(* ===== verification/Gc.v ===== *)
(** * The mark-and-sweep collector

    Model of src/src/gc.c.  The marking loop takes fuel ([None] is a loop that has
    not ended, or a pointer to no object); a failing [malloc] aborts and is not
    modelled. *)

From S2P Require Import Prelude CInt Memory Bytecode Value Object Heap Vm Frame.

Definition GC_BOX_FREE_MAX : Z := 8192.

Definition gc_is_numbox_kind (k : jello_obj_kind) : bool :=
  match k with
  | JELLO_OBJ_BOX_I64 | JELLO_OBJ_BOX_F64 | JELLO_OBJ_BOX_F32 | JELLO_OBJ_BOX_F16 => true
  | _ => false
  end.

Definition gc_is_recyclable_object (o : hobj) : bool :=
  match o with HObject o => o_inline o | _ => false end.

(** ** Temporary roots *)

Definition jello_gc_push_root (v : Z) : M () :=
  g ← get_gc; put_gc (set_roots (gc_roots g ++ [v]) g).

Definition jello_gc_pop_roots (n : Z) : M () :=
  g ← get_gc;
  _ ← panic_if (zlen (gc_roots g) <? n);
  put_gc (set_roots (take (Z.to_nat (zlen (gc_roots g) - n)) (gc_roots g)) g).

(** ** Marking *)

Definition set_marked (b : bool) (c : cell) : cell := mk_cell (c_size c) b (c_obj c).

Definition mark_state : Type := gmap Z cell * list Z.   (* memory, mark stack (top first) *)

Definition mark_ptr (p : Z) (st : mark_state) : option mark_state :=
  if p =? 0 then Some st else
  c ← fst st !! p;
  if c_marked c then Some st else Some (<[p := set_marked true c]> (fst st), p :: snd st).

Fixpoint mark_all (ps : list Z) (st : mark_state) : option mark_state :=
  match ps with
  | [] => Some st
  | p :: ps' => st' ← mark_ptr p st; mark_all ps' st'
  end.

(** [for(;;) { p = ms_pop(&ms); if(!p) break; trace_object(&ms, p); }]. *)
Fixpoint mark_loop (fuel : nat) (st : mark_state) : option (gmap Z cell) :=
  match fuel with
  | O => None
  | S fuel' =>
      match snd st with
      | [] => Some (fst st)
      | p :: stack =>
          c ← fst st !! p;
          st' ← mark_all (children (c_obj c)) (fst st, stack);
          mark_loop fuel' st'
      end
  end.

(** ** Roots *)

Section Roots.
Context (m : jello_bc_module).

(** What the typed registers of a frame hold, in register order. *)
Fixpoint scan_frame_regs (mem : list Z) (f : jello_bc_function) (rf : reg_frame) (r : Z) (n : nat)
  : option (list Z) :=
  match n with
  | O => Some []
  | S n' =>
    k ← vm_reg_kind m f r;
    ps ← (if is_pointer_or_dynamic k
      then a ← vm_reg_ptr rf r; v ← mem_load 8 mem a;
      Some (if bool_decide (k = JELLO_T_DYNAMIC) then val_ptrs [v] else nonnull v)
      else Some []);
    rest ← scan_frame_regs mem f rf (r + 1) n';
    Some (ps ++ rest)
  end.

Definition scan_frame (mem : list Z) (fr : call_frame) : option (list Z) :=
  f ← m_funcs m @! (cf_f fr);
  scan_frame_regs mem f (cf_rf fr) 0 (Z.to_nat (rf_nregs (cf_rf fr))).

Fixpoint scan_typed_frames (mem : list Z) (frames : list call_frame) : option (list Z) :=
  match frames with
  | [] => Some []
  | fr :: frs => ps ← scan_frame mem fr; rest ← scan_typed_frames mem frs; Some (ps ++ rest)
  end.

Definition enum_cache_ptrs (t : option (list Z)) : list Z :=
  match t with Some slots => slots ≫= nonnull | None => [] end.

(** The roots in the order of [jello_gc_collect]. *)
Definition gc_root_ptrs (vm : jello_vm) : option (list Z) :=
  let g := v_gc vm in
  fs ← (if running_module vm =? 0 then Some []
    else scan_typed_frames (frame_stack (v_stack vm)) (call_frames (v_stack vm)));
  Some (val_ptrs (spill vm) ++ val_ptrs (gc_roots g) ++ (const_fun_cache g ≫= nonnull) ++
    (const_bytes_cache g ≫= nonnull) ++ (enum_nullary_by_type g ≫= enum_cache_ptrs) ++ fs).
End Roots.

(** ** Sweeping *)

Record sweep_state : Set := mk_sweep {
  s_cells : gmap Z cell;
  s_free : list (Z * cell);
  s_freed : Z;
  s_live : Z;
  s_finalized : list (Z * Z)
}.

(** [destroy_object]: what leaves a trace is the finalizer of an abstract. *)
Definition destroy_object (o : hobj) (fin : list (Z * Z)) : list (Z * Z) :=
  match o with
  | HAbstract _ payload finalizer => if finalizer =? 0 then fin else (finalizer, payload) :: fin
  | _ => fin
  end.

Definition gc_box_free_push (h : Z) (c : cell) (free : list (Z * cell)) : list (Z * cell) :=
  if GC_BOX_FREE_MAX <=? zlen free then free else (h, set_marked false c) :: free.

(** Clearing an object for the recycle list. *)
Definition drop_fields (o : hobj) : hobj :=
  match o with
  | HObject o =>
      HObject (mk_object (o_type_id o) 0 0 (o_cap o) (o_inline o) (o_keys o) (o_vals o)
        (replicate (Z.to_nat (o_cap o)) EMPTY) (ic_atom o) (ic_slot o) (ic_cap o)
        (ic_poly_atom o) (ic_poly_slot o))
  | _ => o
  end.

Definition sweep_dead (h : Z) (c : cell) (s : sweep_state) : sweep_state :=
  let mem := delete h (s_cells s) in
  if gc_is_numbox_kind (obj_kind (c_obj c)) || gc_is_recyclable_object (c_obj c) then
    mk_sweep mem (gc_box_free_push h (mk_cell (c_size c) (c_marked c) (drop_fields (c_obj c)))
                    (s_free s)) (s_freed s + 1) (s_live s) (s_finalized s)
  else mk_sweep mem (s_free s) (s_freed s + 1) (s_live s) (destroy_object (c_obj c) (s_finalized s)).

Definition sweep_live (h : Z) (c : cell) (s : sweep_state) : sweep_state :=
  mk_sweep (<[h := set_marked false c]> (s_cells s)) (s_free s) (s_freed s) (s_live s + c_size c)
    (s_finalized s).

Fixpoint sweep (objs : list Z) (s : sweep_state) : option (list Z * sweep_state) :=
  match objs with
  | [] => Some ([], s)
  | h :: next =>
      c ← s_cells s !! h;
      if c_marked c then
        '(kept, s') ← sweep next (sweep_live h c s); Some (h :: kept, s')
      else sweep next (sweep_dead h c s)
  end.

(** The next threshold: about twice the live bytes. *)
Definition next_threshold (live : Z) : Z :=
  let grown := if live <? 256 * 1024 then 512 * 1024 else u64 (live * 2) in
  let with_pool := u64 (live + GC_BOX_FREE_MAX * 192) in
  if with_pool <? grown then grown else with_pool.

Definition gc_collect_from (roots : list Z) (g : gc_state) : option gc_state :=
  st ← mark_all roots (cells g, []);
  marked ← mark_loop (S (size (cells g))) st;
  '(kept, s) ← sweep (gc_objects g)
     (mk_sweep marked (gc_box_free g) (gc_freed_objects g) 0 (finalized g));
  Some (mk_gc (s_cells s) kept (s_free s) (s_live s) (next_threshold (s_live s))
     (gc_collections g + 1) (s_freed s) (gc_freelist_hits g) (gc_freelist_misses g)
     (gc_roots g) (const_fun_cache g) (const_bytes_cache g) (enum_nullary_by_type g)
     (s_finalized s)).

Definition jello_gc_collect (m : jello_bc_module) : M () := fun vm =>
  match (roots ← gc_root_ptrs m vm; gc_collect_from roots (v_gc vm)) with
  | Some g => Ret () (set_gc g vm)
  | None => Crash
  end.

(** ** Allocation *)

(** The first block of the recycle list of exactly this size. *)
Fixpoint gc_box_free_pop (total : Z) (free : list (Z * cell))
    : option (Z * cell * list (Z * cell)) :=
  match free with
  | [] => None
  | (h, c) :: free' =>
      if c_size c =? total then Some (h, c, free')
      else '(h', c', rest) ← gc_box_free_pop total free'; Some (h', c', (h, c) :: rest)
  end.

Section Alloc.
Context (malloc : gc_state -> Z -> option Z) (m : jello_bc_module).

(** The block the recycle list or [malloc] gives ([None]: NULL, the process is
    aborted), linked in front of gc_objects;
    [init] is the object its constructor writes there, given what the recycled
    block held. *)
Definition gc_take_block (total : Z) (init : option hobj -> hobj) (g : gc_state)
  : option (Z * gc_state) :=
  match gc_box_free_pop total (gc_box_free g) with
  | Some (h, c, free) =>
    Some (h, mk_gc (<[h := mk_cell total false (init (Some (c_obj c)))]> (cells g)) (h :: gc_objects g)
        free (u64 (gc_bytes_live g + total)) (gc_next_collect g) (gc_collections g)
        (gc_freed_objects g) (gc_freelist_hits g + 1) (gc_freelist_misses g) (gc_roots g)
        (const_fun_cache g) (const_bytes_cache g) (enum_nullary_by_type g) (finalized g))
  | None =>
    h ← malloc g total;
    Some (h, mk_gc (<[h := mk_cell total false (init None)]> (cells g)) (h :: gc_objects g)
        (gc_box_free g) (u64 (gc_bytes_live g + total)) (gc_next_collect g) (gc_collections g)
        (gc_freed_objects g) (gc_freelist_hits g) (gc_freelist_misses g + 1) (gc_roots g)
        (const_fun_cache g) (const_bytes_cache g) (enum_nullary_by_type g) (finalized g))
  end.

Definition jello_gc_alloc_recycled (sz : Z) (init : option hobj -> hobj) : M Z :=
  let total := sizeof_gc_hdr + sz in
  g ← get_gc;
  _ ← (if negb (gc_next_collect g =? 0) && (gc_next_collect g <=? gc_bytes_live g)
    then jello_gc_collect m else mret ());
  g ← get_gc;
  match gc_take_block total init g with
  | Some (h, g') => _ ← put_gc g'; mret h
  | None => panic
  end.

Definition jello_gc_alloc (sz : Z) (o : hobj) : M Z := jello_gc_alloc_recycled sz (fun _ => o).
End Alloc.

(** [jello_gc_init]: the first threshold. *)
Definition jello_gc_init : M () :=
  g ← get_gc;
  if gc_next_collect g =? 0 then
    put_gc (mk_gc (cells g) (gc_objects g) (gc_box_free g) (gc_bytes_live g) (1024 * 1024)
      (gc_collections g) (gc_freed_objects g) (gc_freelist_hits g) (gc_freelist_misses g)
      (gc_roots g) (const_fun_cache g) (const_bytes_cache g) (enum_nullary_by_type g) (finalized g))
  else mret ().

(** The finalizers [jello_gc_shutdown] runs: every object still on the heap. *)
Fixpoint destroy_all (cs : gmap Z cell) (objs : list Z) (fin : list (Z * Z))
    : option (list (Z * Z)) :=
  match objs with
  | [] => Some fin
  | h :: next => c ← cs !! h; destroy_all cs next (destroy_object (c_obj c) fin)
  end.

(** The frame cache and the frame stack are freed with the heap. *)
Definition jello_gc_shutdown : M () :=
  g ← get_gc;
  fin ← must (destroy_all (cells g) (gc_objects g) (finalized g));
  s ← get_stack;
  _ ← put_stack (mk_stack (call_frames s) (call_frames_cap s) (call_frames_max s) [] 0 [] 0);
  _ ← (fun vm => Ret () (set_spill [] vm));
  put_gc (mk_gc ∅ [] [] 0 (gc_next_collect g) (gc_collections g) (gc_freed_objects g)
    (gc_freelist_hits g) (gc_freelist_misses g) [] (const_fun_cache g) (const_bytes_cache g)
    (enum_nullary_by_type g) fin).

====================

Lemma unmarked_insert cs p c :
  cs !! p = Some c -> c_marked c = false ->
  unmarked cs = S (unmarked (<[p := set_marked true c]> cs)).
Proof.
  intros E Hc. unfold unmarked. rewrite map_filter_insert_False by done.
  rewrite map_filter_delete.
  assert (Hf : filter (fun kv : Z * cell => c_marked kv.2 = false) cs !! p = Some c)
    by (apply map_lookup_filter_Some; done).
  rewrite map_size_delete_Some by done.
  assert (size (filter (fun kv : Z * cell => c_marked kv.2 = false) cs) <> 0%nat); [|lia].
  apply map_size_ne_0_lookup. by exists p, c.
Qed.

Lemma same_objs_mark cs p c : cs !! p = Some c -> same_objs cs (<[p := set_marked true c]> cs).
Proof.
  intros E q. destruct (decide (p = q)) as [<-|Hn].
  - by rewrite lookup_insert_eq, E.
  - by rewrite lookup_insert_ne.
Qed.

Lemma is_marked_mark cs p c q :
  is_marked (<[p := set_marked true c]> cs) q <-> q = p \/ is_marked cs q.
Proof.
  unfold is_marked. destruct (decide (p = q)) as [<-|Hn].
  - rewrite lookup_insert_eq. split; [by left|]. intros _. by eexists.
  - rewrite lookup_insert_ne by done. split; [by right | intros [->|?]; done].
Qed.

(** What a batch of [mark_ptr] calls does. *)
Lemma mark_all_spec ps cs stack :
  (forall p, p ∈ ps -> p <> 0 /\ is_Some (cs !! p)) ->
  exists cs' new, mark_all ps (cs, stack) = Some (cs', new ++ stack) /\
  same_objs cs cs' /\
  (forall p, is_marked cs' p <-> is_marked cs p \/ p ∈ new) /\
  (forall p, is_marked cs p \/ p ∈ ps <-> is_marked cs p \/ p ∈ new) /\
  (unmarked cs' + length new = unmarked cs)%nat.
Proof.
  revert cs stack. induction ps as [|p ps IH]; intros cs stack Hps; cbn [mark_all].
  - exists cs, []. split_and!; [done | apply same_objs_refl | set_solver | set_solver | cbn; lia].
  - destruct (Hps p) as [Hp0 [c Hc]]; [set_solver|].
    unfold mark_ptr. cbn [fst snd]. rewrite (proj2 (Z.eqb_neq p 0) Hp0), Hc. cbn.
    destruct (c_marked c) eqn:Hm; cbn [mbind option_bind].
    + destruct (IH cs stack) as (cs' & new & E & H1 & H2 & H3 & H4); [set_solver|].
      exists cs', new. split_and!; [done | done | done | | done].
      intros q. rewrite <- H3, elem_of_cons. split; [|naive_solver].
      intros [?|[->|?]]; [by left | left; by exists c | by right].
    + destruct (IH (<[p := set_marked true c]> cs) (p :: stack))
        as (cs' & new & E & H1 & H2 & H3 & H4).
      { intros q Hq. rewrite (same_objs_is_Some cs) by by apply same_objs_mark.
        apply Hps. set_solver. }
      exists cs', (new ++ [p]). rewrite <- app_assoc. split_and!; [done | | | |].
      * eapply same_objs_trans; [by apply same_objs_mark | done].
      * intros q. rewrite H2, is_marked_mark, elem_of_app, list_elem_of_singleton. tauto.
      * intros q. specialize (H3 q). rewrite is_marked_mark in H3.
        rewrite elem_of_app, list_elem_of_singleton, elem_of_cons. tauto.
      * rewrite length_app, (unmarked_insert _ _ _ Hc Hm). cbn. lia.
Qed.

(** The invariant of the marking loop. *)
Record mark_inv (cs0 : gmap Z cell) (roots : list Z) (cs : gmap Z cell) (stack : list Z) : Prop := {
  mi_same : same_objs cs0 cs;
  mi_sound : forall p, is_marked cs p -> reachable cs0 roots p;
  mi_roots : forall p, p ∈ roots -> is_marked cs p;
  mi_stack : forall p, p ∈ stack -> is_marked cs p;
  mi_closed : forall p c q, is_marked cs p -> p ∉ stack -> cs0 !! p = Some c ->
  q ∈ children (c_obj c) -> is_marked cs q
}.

====================

> Assignment
Find the string "destruct" in the entries above and return each line that holds it.

> Answer section
  intros E q. destruct (decide (p = q)) as [<-|Hn].
  unfold is_marked. destruct (decide (p = q)) as [<-|Hn].
  - destruct (Hps p) as [Hp0 [c Hc]]; [set_solver|].
    destruct (c_marked c) eqn:Hm; cbn [mbind option_bind].
    + destruct (IH cs stack) as (cs' & new & E & H1 & H2 & H3 & H4); [set_solver|].
    + destruct (IH (<[p := set_marked true c]> cs) (p :: stack))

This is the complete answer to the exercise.